Segment Start: DATASET ENTRIES

Fixpoint rep_n (n : nat) (a : re) : re :=
  match n with O => REps | S O => a | S n => RCat a (rep_n n a) end.
Fixpoint opt_n (n : nat) (a : re) : re :=
  match n with O => REps | S n => RAlt (RCat a (opt_n n a)) REps end.
Definition rcat (a b : re) : re :=
  match a, b with REps, _ => b | _, REps => a | _, _ => RCat a b end.

(** A counted repetition [{n}], [{n,}], [{n,m}]. *)
Definition p_count (a : re) (s : string) : option (re * string) :=
  match cut s "}" with
  | None => None
  | Some (body, r) =>
      match cut body "," with
      | None => match unradix 10 body with
                | Some n => Some (rep_n (N.to_nat n) a, r)
                | None => None
                end
      | Some (lo, hi) =>
          match unradix 10 lo, unradix 10 hi with
          | Some n, Some m =>
              if (n <=? m)%N
              then Some (rcat (rep_n (N.to_nat n) a) (opt_n (N.to_nat (m - n)) a), r)
              else None
          | Some n, None =>
              if seqb hi "" then Some (rcat (rep_n (N.to_nat n) a) (RStar a), r) else None
          | None, _ => None
          end
      end
  end.
Definition p_quant (a : re) (s : string) : re * string :=
  match s with
  | String c r =>
      if ceq c "*" then (RStar a, r)
      else if ceq c "+" then (RCat a (RStar a), r)
      else if ceq c "?" then (RAlt a REps, r)
      else if ceq c "{" then default (a, s) (p_count a r)
      else (a, s)
  | "" => (a, s)
  end.

Definition p_escape (fl : rflags) (c : ascii) : option re :=
  if ceq c "d" then Some (mk_class fl false digit_ranges)
  else if ceq c "s" then Some (mk_class fl false space_ranges)
  else if ceq c "S" then Some (mk_class fl true space_ranges)
  else if ceq c "w" then Some (mk_class fl false word_ranges)
  else if ceq c "b" then Some RWordB
  else if ceq c "n" then Some (lit fl ch_nl)
  else if ceq c "t" then Some (lit fl ch_tab)
  else if is_word c then None
  else Some (lit fl c).

(** [g] is the number of the next capturing group.  Every call consumes fuel;
    a pattern of [n] bytes needs at most [3 * n + 3] of it. *)
Fixpoint p_alt (fuel : nat) (fl : rflags) (g : nat) (s : string)
    : option (re * nat * string) :=
  match fuel with
  | O => None
  | S fuel =>
      match p_cat fuel fl g s with
      | Some (a, g', String "|" r) =>
          match p_alt fuel fl g' r with
          | Some (b, g'', r') => Some (RAlt a b, g'', r')
          | None => None
          end
      | res => res
      end
  end
with p_cat (fuel : nat) (fl : rflags) (g : nat) (s : string)
    : option (re * nat * string) :=
  match fuel with
  | O => None
  | S fuel =>
      match s with
      | "" => Some (REps, g, s)
      | String c _ =>
          if ceq c "|" || ceq c ")" then Some (REps, g, s)
          else match p_atom fuel fl g s with
               | Some (a, g', r) =>
                   let '(a', r') := p_quant a r in
                   match p_cat fuel fl g' r' with
                   | Some (b, g'', r'') => Some (rcat a' b, g'', r'')
                   | None => None
                   end
               | None => None
               end
      end
  end
with p_atom (fuel : nat) (fl : rflags) (g : nat) (s : string)
    : option (re * nat * string) :=
  match fuel with
  | O => None
  | S fuel =>
      match s with
      | "" => None
      | String c r =>
          if ceq c "(" then
            match cut_prefix "?:" r with
            | Some r' =>
                match p_alt fuel fl g r' with
                | Some (a, g', String ")" r'') => Some (a, g', r'')
                | _ => None
                end
            | None =>
                if has_prefix r "?" then None else
                match p_alt fuel fl (S g) r with
                | Some (a, g', String ")" r'') => Some (RGroup g a, g', r'')
                | _ => None
                end
            end
          else if ceq c "[" then
            let '(neg, r') := match r with
                              | String "^" r' => (true, r')
                              | _ => (false, r)
                              end in
            match p_class (S (slen r)) r' with
            | Some (rs, r'') => Some (mk_class fl neg rs, g, r'')
            | None => None
            end
          else if ceq c "." then Some (RClass (CClass true [(ch_nl, ch_nl)]), g, r)
          else if ceq c "^" then Some (if fl_m fl then RBeginLine else RBegin, g, r)
          else if ceq c "$" then Some (if fl_m fl then REndLine else REnd, g, r)
          else if ceq c "\" then
            match r with
            | String e r' => (λ a, (a, g, r')) <$> p_escape fl e
            | "" => None
            end
          else if ceq c "*" || ceq c "+" || ceq c "?" then None
          else Some (lit fl c, g, r)
      end
  end.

Segment End: DATASET ENTRIES

### WHAT IS NEEDED
Reproduce verbatim only the segment of the listing bounded by the line containing "if (n <=? m)%N" and the line containing "(RStar a, r)", with both boundary lines included.

### RESPONSE TO THIS TASK
              if (n <=? m)%N
              then Some (rcat (rep_n (N.to_nat n) a) (opt_n (N.to_nat (m - n)) a), r)
              else None
          | Some n, None =>
              if seqb hi "" then Some (rcat (rep_n (N.to_nat n) a) (RStar a), r) else None
          | None, _ => None
          end
      end
  end.
Definition p_quant (a : re) (s : string) : re * string :=
  match s with
  | String c r =>
      if ceq c "*" then (RStar a, r)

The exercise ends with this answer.